(** X15: The errors of [Create], each of which leaves the tables as they
    were: [ENOENT] when the parent does not exist, [ENOTDIR] when the
    parent is not a directory, [ENOENT] when the inode to link does not
    exist, and [EEXIST] when the parent already has an entry of that name
    (the inode that was inserted for it is rolled back). *)
Theorem Create_errors now entry db :
  (find (fun i => iID i =? Parent entry) (inodes db) = None ->
   Create now entry db = (inl (Sys ENOENT), db)) /\
  (forall p,
      find (fun i => iID i =? Parent entry) (inodes db) = Some p ->
      IsDir (iMode p) = false ->
      Create now entry db = (inl (Sys ENOTDIR), db)) /\
  (forall p,
      find (fun i => iID i =? Parent entry) (inodes db) = Some p ->
      IsDir (iMode p) = true ->
      iID (EInode entry) <> 0 ->
      find (fun i => iID i =? iID (EInode entry)) (inodes db) = None ->
      Create now entry db = (inl (Sys ENOENT), db)) /\
  (forall p,
      find (fun i => iID i =? Parent entry) (inodes db) = Some p ->
      IsDir (iMode p) = true ->
      existsb (entry_at (Parent entry) (Name entry)) (entries db) = true ->
      (iID (EInode entry) = 0 -> 0 <= sInodes (stats db) + 1 < 2 ^ 64) ->
      (iID (EInode entry) <> 0 ->
       find (fun i => iID i =? iID (EInode entry)) (inodes db) <> None) ->
      fst (Create now entry db) = inl (Sys EEXIST) /\
      tables (snd (Create now entry db)) = tables db).
Proof.
  split; [|split; [|split]].
  - intros Hp. unfold Create, transaction, bind, treat, getInode.
    now rewrite Hp.
  - intros p Hp Hdir. unfold Create, transaction, bind, treat at 1, getInode.
    rewrite Hp, Hdir. reflexivity.
  - intros p Hp Hdir Hid Ht.
    apply transaction_err with (db' := db). unfold Create.
    erewrite bind_ok by (apply treat_ok; apply getInode_Some; exact Hp).
    rewrite Hdir. change (negb true) with false. cbv beta iota zeta.
    apply Z.eqb_neq in Hid. rewrite Hid.
    unfold bind, treat, getInode. now rewrite Ht.
  - intros p Hp Hdir Hex Hnew Hlink.
    assert (G : Create now entry db = (inl (Sys EEXIST), db));
      [|rewrite G; split; reflexivity].
    unfold Create, transaction.
    erewrite bind_ok by (apply treat_ok; apply getInode_Some; exact Hp).
    rewrite Hdir. change (negb true) with false. cbv beta iota zeta.
    destruct (iID (EInode entry) =? 0) eqn:Hid.
    + apply Z.eqb_eq in Hid. specialize (Hnew Hid).
      destruct (find_app_some (fun i => iID i =? next_inode db) (inodes db)
                  (mkInode (next_inode db) (wrap32 (iMode (EInode entry)))
                           (iUid (EInode entry)) (iGid (EInode entry))
                           (iSymLink (EInode entry)) 0 1 now now now now))
        as (y & Hy); [apply Z.eqb_refl|].
      erewrite bind_ok.
      2:{ erewrite bind_ok.
          2:{ apply treat_ok. unfold stats_add_inodes.
              rewrite in_range_true by exact Hnew. reflexivity. }
          erewrite bind_ok by (apply treat_ok; reflexivity).
          erewrite bind_ok.
          2:{ erewrite bind_ok by (apply treat_ok; apply getInode_Some; exact Hy).
              reflexivity. }
          reflexivity. }
      cbv zeta. cbn [fst snd Name Parent EInode].
      unfold bind at 1, treat at 1, insert_entry. simpl entries.
      rewrite Hex. reflexivity.
    + apply Z.eqb_neq in Hid. specialize (Hlink Hid).
      unfold bind, treat, getInode.
      destruct (find (fun i => iID i =? iID (EInode entry)) (inodes db)) as [t|];
        [|contradiction].
      unfold ret. cbn [fst snd Name Parent EInode].
      unfold insert_entry. rewrite Hex. reflexivity.
Qed.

____

Your task —
Extract the listing in its entirety and repeat it exactly.

Answer to this task —
(** X15: The errors of [Create], each of which leaves the tables as they
    were: [ENOENT] when the parent does not exist, [ENOTDIR] when the
    parent is not a directory, [ENOENT] when the inode to link does not
    exist, and [EEXIST] when the parent already has an entry of that name
    (the inode that was inserted for it is rolled back). *)
Theorem Create_errors now entry db :
  (find (fun i => iID i =? Parent entry) (inodes db) = None ->
   Create now entry db = (inl (Sys ENOENT), db)) /\
  (forall p,
      find (fun i => iID i =? Parent entry) (inodes db) = Some p ->
      IsDir (iMode p) = false ->
      Create now entry db = (inl (Sys ENOTDIR), db)) /\
  (forall p,
      find (fun i => iID i =? Parent entry) (inodes db) = Some p ->
      IsDir (iMode p) = true ->
      iID (EInode entry) <> 0 ->
      find (fun i => iID i =? iID (EInode entry)) (inodes db) = None ->
      Create now entry db = (inl (Sys ENOENT), db)) /\
  (forall p,
      find (fun i => iID i =? Parent entry) (inodes db) = Some p ->
      IsDir (iMode p) = true ->
      existsb (entry_at (Parent entry) (Name entry)) (entries db) = true ->
      (iID (EInode entry) = 0 -> 0 <= sInodes (stats db) + 1 < 2 ^ 64) ->
      (iID (EInode entry) <> 0 ->
       find (fun i => iID i =? iID (EInode entry)) (inodes db) <> None) ->
      fst (Create now entry db) = inl (Sys EEXIST) /\
      tables (snd (Create now entry db)) = tables db).
Proof.
  split; [|split; [|split]].
  - intros Hp. unfold Create, transaction, bind, treat, getInode.
    now rewrite Hp.
  - intros p Hp Hdir. unfold Create, transaction, bind, treat at 1, getInode.
    rewrite Hp, Hdir. reflexivity.
  - intros p Hp Hdir Hid Ht.
    apply transaction_err with (db' := db). unfold Create.
    erewrite bind_ok by (apply treat_ok; apply getInode_Some; exact Hp).
    rewrite Hdir. change (negb true) with false. cbv beta iota zeta.
    apply Z.eqb_neq in Hid. rewrite Hid.
    unfold bind, treat, getInode. now rewrite Ht.
  - intros p Hp Hdir Hex Hnew Hlink.
    assert (G : Create now entry db = (inl (Sys EEXIST), db));
      [|rewrite G; split; reflexivity].
    unfold Create, transaction.
    erewrite bind_ok by (apply treat_ok; apply getInode_Some; exact Hp).
    rewrite Hdir. change (negb true) with false. cbv beta iota zeta.
    destruct (iID (EInode entry) =? 0) eqn:Hid.
    + apply Z.eqb_eq in Hid. specialize (Hnew Hid).
      destruct (find_app_some (fun i => iID i =? next_inode db) (inodes db)
                  (mkInode (next_inode db) (wrap32 (iMode (EInode entry)))
                           (iUid (EInode entry)) (iGid (EInode entry))
                           (iSymLink (EInode entry)) 0 1 now now now now))
        as (y & Hy); [apply Z.eqb_refl|].
      erewrite bind_ok.
      2:{ erewrite bind_ok.
          2:{ apply treat_ok. unfold stats_add_inodes.
              rewrite in_range_true by exact Hnew. reflexivity. }
          erewrite bind_ok by (apply treat_ok; reflexivity).
          erewrite bind_ok.
          2:{ erewrite bind_ok by (apply treat_ok; apply getInode_Some; exact Hy).
              reflexivity. }
          reflexivity. }
      cbv zeta. cbn [fst snd Name Parent EInode].
      unfold bind at 1, treat at 1, insert_entry. simpl entries.
      rewrite Hex. reflexivity.
    + apply Z.eqb_neq in Hid. specialize (Hlink Hid).
      unfold bind, treat, getInode.
      destruct (find (fun i => iID i =? iID (EInode entry)) (inodes db)) as [t|];
        [|contradiction].
      unfold ret. cbn [fst snd Name Parent EInode].
      unfold insert_entry. rewrite Hex. reflexivity.
Qed.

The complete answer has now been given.